Note, one project can include a number of samples. And each sample can have multiple raw data files because of sample-experiment-polarity-repeat# combinations. Project-sample-experiment relation information is included in the project-sample-metadata file used to accompany data file for submission.

Submit MS Data page

Terms And Abbreviations

Terms and abbreviations commonly used in Reference Metabolome Database for Plants(RefMetaPlant).

  • LC-MS
  • liquid chromatography-mass spectrometry.

  • LC-MS/MS
  • liquid chromatography tandem-mass spectrometry.

  • Reference Metabolome
  • Reference Metabolome of each species. Reference Metabolome of RefMetaPlant contains MS/MS spectra of known metabolites and unknown metabolites from each species.

  • Experimental spectral library
  • The experimental spectral library is made up of public experimental spectrum library and the species-specific experimental spectrum library.

  • Public experimental spectrum library
  • Experimental spectra collected from the public records of MassBank, Respect, Fiehn HILIC, Vaniya and RIKEN PlaSMA.

  • Species-specific experimental spectrum library
  • Species-specific experimental spectra of 153 different plant species.

  • In silico spectral library
  • In silico mass spectra of the structural data of compounds collected from four biologically relevant structure databases, including KEGG, KNApSAcK, PubChem and UNPD, generating by CFM-ID software.

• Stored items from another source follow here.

Lemma queue_enqueue queues id d v :
  queue (enqueue queues id d) v = queue queues v ++ (if decide (v = id) then [d] else []).
Proof.
  unfold queue, enqueue. case_decide as E; [subst; by rewrite lookup_insert_eq|].
  by rewrite lookup_insert_ne, app_nil_r.
Qed.

Lemma queue_emptied queues id : queue (emptied queues) id = [].
Proof. unfold queue, emptied. rewrite lookup_fmap. by destruct (queues !! id). Qed.

Lemma in_place_enqueue queues d :
  in_place queues -> deliverable d -> in_place (enqueue queues (node_of (dg_dest d)) d).
Proof.
  intros Hq Hd v. rewrite queue_enqueue. destruct (Hq v) as [H1 H2].
  split; apply Forall_app; (split; [done|]); (case_decide; [|done]); by apply Forall_singleton.
Qed.

Lemma in_place_emptied queues : in_place (emptied queues).
Proof. intros v. by rewrite queue_emptied. Qed.

Lemma for_ue_enqueue u queues d : in_place queues ->
  for_ue u (queue (enqueue queues (node_of (dg_dest d)) d) u) = for_ue u (queue queues u) ++ for_ue u [d].
Proof.
  intros Hq. rewrite queue_enqueue, for_ue_app. f_equal. case_decide as E; [done|].
  symmetry. apply (for_ue_none u (node_of (dg_dest d))); [by apply Forall_singleton|done].
Qed.

Lemma queued_deliverable queues : in_place queues -> Forall deliverable (queued queues).
Proof.
  intros Hq. unfold queued. apply Forall_concat, Forall_map, Forall_forall. intros id _. apply Hq.
Qed.

(** Emptying all queues brings each UE the packets of its own queue, in order. *)
Lemma for_ue_queued u queues : in_place queues -> for_ue u (queued queues) = for_ue u (queue queues u).
Proof.
  intros Hq. change (queued queues) with (concat (map (queue queues) (ascending queues))).
  assert (Hl : forall l, NoDup l ->
    for_ue u (concat (map (queue queues) l)) = if decide (u ∈ l) then for_ue u (queue queues u) else []).
  { induction 1 as [|v l Hv _ IH]; [done|]. cbn [map concat]. rewrite for_ue_app, IH.
    destruct (decide (u = v)) as [->|Hne].
    - rewrite decide_False, decide_True by (done || apply list_elem_of_here). apply app_nil_r.
    - rewrite (for_ue_none u v) by (apply Hq || done). cbn [app].
      apply decide_ext. rewrite elem_of_cons. tauto. }
  rewrite (Hl (ascending queues)); [|unfold ascending; rewrite merge_sort_Permutation; apply NoDup_elements].
  case_decide as E; [done|]. rewrite elem_of_ascending, <- eq_None_not_Some in E.
  unfold queue. by rewrite E.
Qed.

(** ** Sending *)

Lemma toStackEnb_spec b seqs d : binders b -> deliverable d ->
  exists seqs' d', toStackEnb b seqs d = Ok (seqs', d') /\ tagging seqs d seqs' d'.
Proof.
  intros Hb ([[[sp dp] len] Ht] & Hhop). destruct (Hhop b Hb) as [m Hm]. unfold toStackEnb.
  rewrite Ht, resolves by done. cbn [rbind next_seq]. unfold dg_dest in Hm. rewrite Hm. cbn [rbind].
  eexists _, _. split; [done|]. split; [done|done|]. eexists. by repeat (split; [done|]).
Qed.

Lemma send_down_spec b seqs q : binders b -> Forall deliverable q ->
  exists seqs' ds, send_down b seqs q = Ok (seqs', ds) /\ tagged_all seqs q seqs' ds.
Proof.
  intros Hb Hq. revert seqs. induction Hq as [|d q Hd _ IH]; intros seqs; cbn [send_down].
  - eexists _, _. split; [done|constructor].
  - destruct (toStackEnb_spec b seqs d Hb Hd) as (s1 & d1 & -> & Ht). cbn [rbind].
    destruct (IH s1) as (s2 & ds & -> & Hall). cbn [rbind]. eexists _, _. split; [done|by econstructor].
Qed.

  • Metabolite Spectrum Accession Label
  • Each metabolite spectrum accession was labeled in the format ‘RE0147p′ for example; this denotes the 147th spectrum (0147) derived from the metabolome of rice (RE) extracts obtained in the positive ion mode (p, positive).

  • IUPAC
  • International Union of Pure and Applied Chemistry.

  • InChI
  • IUPAC International Chemical Identifier.

  • InChI
  • IUPAC International Chemical Identifier.

  • SMILES
  • Simplified Molecular Input Line Entry Specification.

  • PubChem
  • A public database of chemicals and chemical information.

  • CID
  • PubChem ID.

  • KEGG
  • Kyoto Encyclopedia of Genes and Genomes.